Our study contributes to manufacturing strategy and productivity analysis research in several ways. First, it shows how researchers can adopt the theoretical and empirical underpinnings of frontier analysis to explore issues of performance advantage and operations-based capabilities. Theoretically, we explain how frontier analysis can integrate the resource-based theory and practice-based view perspectives of BPs in operations, through the concept of dynamic capabilities. The incorporation of these perspectives in DEA-related studies has been seldom done, while some efforts exist (e.g., Brea‐Solís et al. 2015; Epure 2016). Empirically, we show how frontier analysis can be used to capture performance advantage and operations-based capabilities by estimating distance to the performance frontier.

Second, with the benefit of this approach, we carried out a rigorous analysis of key elements of manufacturing strategy theory. Specific advances in research design relative to prior studies include: (i) estimation of performance frontiers based on a comprehensive set of operational performance dimensions; (ii) estimation of diminishing returns and trade-offs based on distance to performance frontiers; (iii) use of longitudinal data (even if based on retrospection) to examine trade-offs.

Third, the study provides novel insights about the role of BPs as sources of enduring performance advantage.
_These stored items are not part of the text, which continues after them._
(** * UK Government technology standards catalogue: content classifier,
      document store and hybrid ranker

    A shallow embedding of [ContentProcessor] (scraper/content-processor.ts)
    and [DatabaseManager] (database/manager.ts, with database/schema.sql),
    followed by the properties of the specification checked against it.

    Modelling conventions.
    - A JavaScript string is a [string], a sequence of code units below 256
      (the Latin-1 range, in which the catalogue is written).  [length] is
      the JavaScript [.length]; case mapping, white space and the character
      classes of the regular expressions are those of JavaScript on that
      range.
    - A JavaScript number that carries a relevance score is a rational [Q]:
      the arithmetic of the source is kept operation by operation, rounding
      and the non-finite doubles are outside the model.  Counters and
      sentence scores are integers ([nat], [Z]).
    - A [Date] is its time value, an integer number of milliseconds.  The
      text of CURRENT_TIMESTAMP in a DATETIME column is a [Timestamp].
    - [undefined]/[null] is [None]; a thrown exception is [Err]. *)

From Stdlib Require Import String Ascii List ZArith QArith Qabs Bool Lia Arith.
From Stdlib Require Import Sorted Permutation OrderedTypeEx.
Import ListNotations.

Local Open Scope list_scope.
Local Open Scope string_scope.
Local Open Scope nat_scope.

(* ================================================================== *)
(** * Part I: definitions                                              *)
(* ================================================================== *)

(** ** The fragment of the JavaScript standard library the code uses *)

Module JS.

Definition Date := Z.

(** The text [YYYY-MM-DD HH:MM:SS] that SQLite writes for CURRENT_TIMESTAMP:
    the date and the time of day in UTC, to the second, without a zone.  It
    is kept as the number of seconds from the epoch to that date and time in
    UTC. *)
Definition Timestamp := Z.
We articulate the notion of BP implementations as dynamic capabilities based on their ability to (i) lead to a heterogeneous range of dominant competitive positions through improvements in multiple performance dimensions, idiosyncratic integrations between practices and redirection of performance objectives of individual practices over time and (ii) generate difficult-to-imitate positions via second-order learning and unique improvement trajectories.

Fourth, the study shows that trade-offs become stronger the closer the unit moves to the frontier, contributing to the long-standing debate on whether and when manufacturing trade-offs occur (Rosenzweig and Easton 2010).
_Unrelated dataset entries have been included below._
Lemma lockInvariant_operationSettles p o st :
  lockInvariant st -> lockInvariant (operationSettles p o st).
Proof.
  intros Hinv. unfold operationSettles.
  destruct (promises st !! p) as [pr|] eqn:Hp; [|exact Hinv].
  destruct (operationRunning pr); [|exact Hinv].
  destruct (state pr) eqn:Hs.
  - unfold release. now apply (lockInvariant_settle p pr).
  - destruct Hinv as [Hlen Hinv]. split.
    + cbn [executions promises]. now rewrite length_insert.
    + cbn [locks promises]. intros k entry H.
      destruct (Hinv k entry H) as (q & Hq & Hkq & Hsq & Hrest).
      exists q. split; [|now repeat split].
      rewrite list_lookup_insert_ne; [assumption|].
      intros Heq. rewrite <- Heq in Hq.
      assert (E : Some q = Some pr) by (rewrite <- Hq; exact Hp).
      injection E as ->. congruence.
Qed.

Lemma lockInvariant_timerFires now p st :
  lockInvariant st -> lockInvariant (timerFires now p st).
Proof.
  intros Hinv. unfold timerFires.
  destruct (promises st !! p) as [pr|] eqn:Hp; [|exact Hinv].
  destruct (state pr); [|exact Hinv].
  destruct (operationRunning pr && _); [|exact Hinv].
  unfold release. now apply (lockInvariant_settle p pr).
Qed.

Lemma lockInvariant_step st e : lockInvariant st -> lockInvariant (lockStep st e).
Proof.
  intros Hinv. destruct e; cbn [lockStep].
  - now apply lockInvariant_acquire.
  - now apply lockInvariant_cleanup.
  - now apply lockInvariant_delete.
  - now apply lockInvariant_cleanup.
  - now apply lockInvariant_operationSettles.
  - now apply lockInvariant_timerFires.
Qed.

Lemma lockInvariant_run events : forall st,
  lockInvariant st -> lockInvariant (fold_left lockStep events st).
Proof.
  induction events as [|e events IH]; intros st Hinv; [exact Hinv|].
  cbn [fold_left]. apply IH. now apply lockInvariant_step.
Qed.

End LockRuns.
Lemma written_document_witness :
  normalize "\draw (0,0) -- (1,1);" = normalize "\draw (0,0) -- (1,1);"
  /\ contains "\draw (0,0) -- (1,1);" (normalize "\draw (0,0) -- (1,1);") = true
  /\ contains "\documentclass" (normalize "\draw (0,0) -- (1,1);") = true.
Proof.
  apply (written_document world_success "\draw (0,0) -- (1,1);"
           (normalize "\draw (0,0) -- (1,1);")).
  vm_compute. in_trace.
Defined.

(** ** The request handler and the tool listing *)

(** What the handler does with a non-empty string. *)
Lemma handle_valid_markup (w : World) (arguments : option (gmap string PyVal))
  (code : string) :
  default ∅ arguments !! "tikz_code" = Some (PyStr code) -> code <> "" ->
  handle_call_tool w "render_tikz" arguments
  = match compile_tikz_to_image w code [] with
    | (Returned image_base64, tr) =>
        ([TextContent "TikZ diagram rendered successfully";
          ImageContent image_base64 "image/png"], tr)
    | (Raised e, tr) =>
        ([TextContent ("Compilation Error: " +:+ exn_text e)], tr)
    end.
Proof.
  intros Hget Hne. unfold handle_call_tool, dict_get. simpl. rewrite Hget.
  destruct code; [contradiction | reflexivity].
Qed.

(** What the handler does with anything else. *)
Lemma handle_invalid_markup (w : World)
  (arguments : option (gmap string PyVal)) :
  (forall code, default ∅ arguments !! "tikz_code" = Some (PyStr code) ->
                code = "") ->
  handle_call_tool w "render_tikz" arguments
  = ([TextContent "Error: Valid TikZ code is required"], []).
Proof.
  intros H. unfold handle_call_tool, dict_get. simpl.
  destruct (default ∅ arguments !! "tikz_code") as [v|] eqn:E;
    [| reflexivity].
  destruct v as [| b | n | x | code | items | items]; simpl;
    rewrite ?orb_true_r; try reflexivity.
  now rewrite (H code eq_refl).
Qed.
Our study suggests relevant avenues for future research on BPs implementation. Recent studies focused on behavioral aspects of implementation including leadership, employee behavior and sustained involvement (Fundin et al. 2018, 2019; Tortorella et al. 2018). Our evidence to diminishing returns as firms approach the performance frontier suggests that research should consider distance to the performance frontier as a contingency factor that might affect expectations by managers and employees about program benefits. The notion of BPs implementation as leading to dynamic capabilities draws attention to the need to investigate leadership and motivational strategies that enable organizational learning and dynamic adaptations of BP programs over time (Yang 2008).

While our study overcomes limitations of prior research, there are also opportunities for future studies to adopt research designs that complement ours. We captured longitudinal change based on respondents’ retrospective assessments of changes in BPs and performance over 3 years. Future research could collect panel data to capture adoption and performance trajectories in real time (Rosenzweig and Easton 2010). It could also examine how long a specific practice can sustain performance variation (i.e., the extent to which the resulting advantage is sustained) (Bromiley and Rau 2014). We estimated performance frontiers based on one specific technique (DEA), with specific strengths (e.g., no a priori assumptions regarding the functional form of the frontier), but also some limitations (e.g., dependency on extreme observations and non-statistical nature of the distance scores). Future research could employ techniques with different strengths (like bootstrapping to account for noise in the distance estimates, or partial frontier models, such as order-m, to avoid the dependency on extreme observations or outliers and problems of zero weights). These issues were not addressed in this paper because they were not deemed central to the analysis and because a diagnosis of these problems revealed that they were not serious. However, there is room for employing other methods for frontier estimation and compare those with the one employed in this paper.